+ The Nature of Trade Secrets
Trade secrets are protectable under two broad legal concepts: tort and contract. Within the area of tort law, two different approaches may apply. The first is based on the concept that a trade secret is a property right so that misappropriation, publication, or unauthorized use is actionable and in some cases criminal. The second is founded on the idea that misuse or publication of a trade secret is an act of unfair competition. The application of these concepts differs from country to country. Ladas & Parry’s long experience in these fields can help navigate them successfully and avoid pitfalls for the unwary.
When relying on a contract to protect a trade secret, one has some freedom to define the secret oneself, subject to any laws outlawing contracts in restraint of trade, such as antitrust laws in the United States. Otherwise, a key requirement is that what is being protected meets the requirement of being “secret.” This does not, however, mean that it must necessarily meet the requirements for novelty in the patent sense. Trade secrets are, in large respects, different from other types of intellectual property because there are no external means for creating, recognizing, or protecting them. While one can file a patent, trademark, or copyright application after the invention or brand is developed, or the art or literature created, protection of trade secrets is in large part a function of identifying the subject and internally maintaining security measures to keep them secret.

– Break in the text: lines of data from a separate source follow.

(** * build_sorter_layout: a shallow embedding and its properties

    The program reads two JSON documents (category -> items and
    category -> bins), validates them, packs every category's items into its
    bins and writes one CSV row per chest slot.

    Modelling choices.
    - A Python [str] is modelled by its UTF-8 encoding, a Rocq [string] of
      bytes (the input files are read as UTF-8).  Comparing two such texts
      byte by byte is comparing them code point by code point, which is how
      Python orders [str].  [str.casefold] is the full case folding of the
      Unicode character database, one code point at a time.  [repr] escapes
      the ASCII control characters and copies every other character.
    - A [dict] that the program iterates ([layout.items()], the JSON
      documents, the diagnostic tables) is an association list in insertion
      order; a [dict] that is only subscripted ([bin_to_category], [out],
      [sorter]) is a [gmap]; a [set] that is only tested for membership is a
      [gset].
    - An exception is a value of [exn]; a function that may raise returns
      [exn + A].  [print] appends one entry to a list of printed texts and
      [sys.exit] ends the run with its code.
    - A file is absent or holds a content: bytes that are not UTF-8, a text
      the JSON parser rejects, or a JSON text.  Failures of the operating
      system while reading (permissions, a directory in place of the file)
      and the parser's nesting limit are outside the model. *)

From Stdlib Require Import Ascii NArith.
From stdpp Require Import base list strings gmap sorting pretty.
(** The scopes used when none are given. *)
Definition default_scopes : pyval :=
  VList [VStr "https://www.googleapis.com/auth/drive";
         VStr "https://www.googleapis.com/auth/bigquery";
         VStr "https://www.googleapis.com/auth/cloud-platform"].

Section WithEnvironment.
Context {St : Type}.

(** [google.auth.default(scopes=...)], which returns the credentials and
    the project, and [Client(credentials=..., project=...)]. *)
Record Environment : Type :=
  { auth_default : pyval → St → client_result (pyval * pyval) * St;
    new_client : pyval → pyval → St → client_result pyval * St }.

(** [set_bigquery_client] *)
Definition set_bigquery_client (env : Environment) (scopes : pyval)
    (s : St) (log : list external_call) : outcome pyval * St * list external_call :=
  let scopes := match scopes with VNone => default_scopes | _ => scopes end in
  match auth_default env scopes s with
  | (Raises e, s1) => (Raise (ClientError e), s1, log ++ [CallAuthDefault scopes])
  | (Returns (credentials, project), s1) =>
      let '(r, s2) := new_client env credentials project s1 in
      (from_client r, s2,
       (log ++ [CallAuthDefault scopes]) ++ [CallClient credentials project])
  end.

End WithEnvironment.

Arguments Environment : clear implicits.

End Factory.

(** ** Shapes of the manager's inputs *)

Module Shape.
Import Py Manager.

Definition is_dict (v : pyval) : bool :=
  match v with
  | VDict _ => true
  | _ => false
  end.


(** A client whose table lookup and query entry both raise [e]. *)
Definition failing_client (e : pyval) : Client nat :=
  {| client_query := λ _ _ s, (Raises e, S s);
     client_get_table := λ _ s, (Raises e, S s);
     client_insert_rows := λ _ _ _ _ s, (Returns (VList []), S s) |}.

(** An environment that resolves to fixed credentials, or fails to. *)
Definition ambient (found : bool) : Factory.Environment nat :=
  {| Factory.auth_default := λ _ s,
       (if found then Returns (VStr "credentials", VStr "project")
        else Raises (VStr "DefaultCredentialsError"), S s);
     Factory.new_client := λ credentials project s,
       (Returns (VTuple [credentials; project]), S s) |}.

End Shape.

Import Py Manager Spec.
Lemma server_host_ok (fb : string) (s st : dict) :
  wt_stream s = true -> returns (_server_host fb (VDict s) (VDict st)).
Proof.
  intros H. unfold _server_host.
  apply returns_or_else; [apply external_proxy_dest_ok |].
  apply returns_or_else.
  { revert H. unfold wt_stream, wt_tls. cbv zeta. intros H. split_wt.
    unfold _tls_settings. settle. }
  apply returns_or_else; [apply get_network_host_ok; exact H |].
  repeat (apply returns_or_else; [apply returns_get |]).
  apply returns_Ok.
Qed.

(** ** Text of a truthy value *)

Lemma string_of_Z_nonempty (z : Z) : string_of_Z z <> EmptyString.
Proof.
  unfold string_of_Z. destruct (Z.to_int z) as [d|d]; [| discriminate].
  destruct d; discriminate.
Qed.

Lemma py_str_truthy (v : value) : truthy v = true -> py_str v <> EmptyString.
Proof.
  destruct v as [|b|z|s|l|d]; simpl; try discriminate.
  - intros ->. discriminate.
  - intros _. apply string_of_Z_nonempty.
  - destruct s; [discriminate | intros _; discriminate].
Qed.

(** ** Host resolver: the chain read off the settings *)

Lemma first_truthy_selects (pre post : list value) (v fallback : value) :
  all_empty pre -> truthy v = true ->
  first_truthy (pre ++ v :: post)%list fallback = v.
Proof.
  intros Hpre Hv. induction Hpre as [|w pre Hw _ IH]; simpl.
  - rewrite Hv. reflexivity.
  - rewrite Hw. exact IH.
Qed.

Ladas & Parry has worked with clients to identify the subjects that provide an advantage in trade and to develop means, both legal and security, to maintain the secrets. We can also identify business information that is not technology oriented, such as marketing plans. By maintaining the secrets, unauthorized taking is reduced, and if there are breaches, the remedy follows identification of the subject and evaluating the extent of steps taken to keep the secrets. This can include a review of current business practices regarding the storage, use of, and access to business information, as well as the complementary area of appropriate confidentiality (non-disclosure) agreements.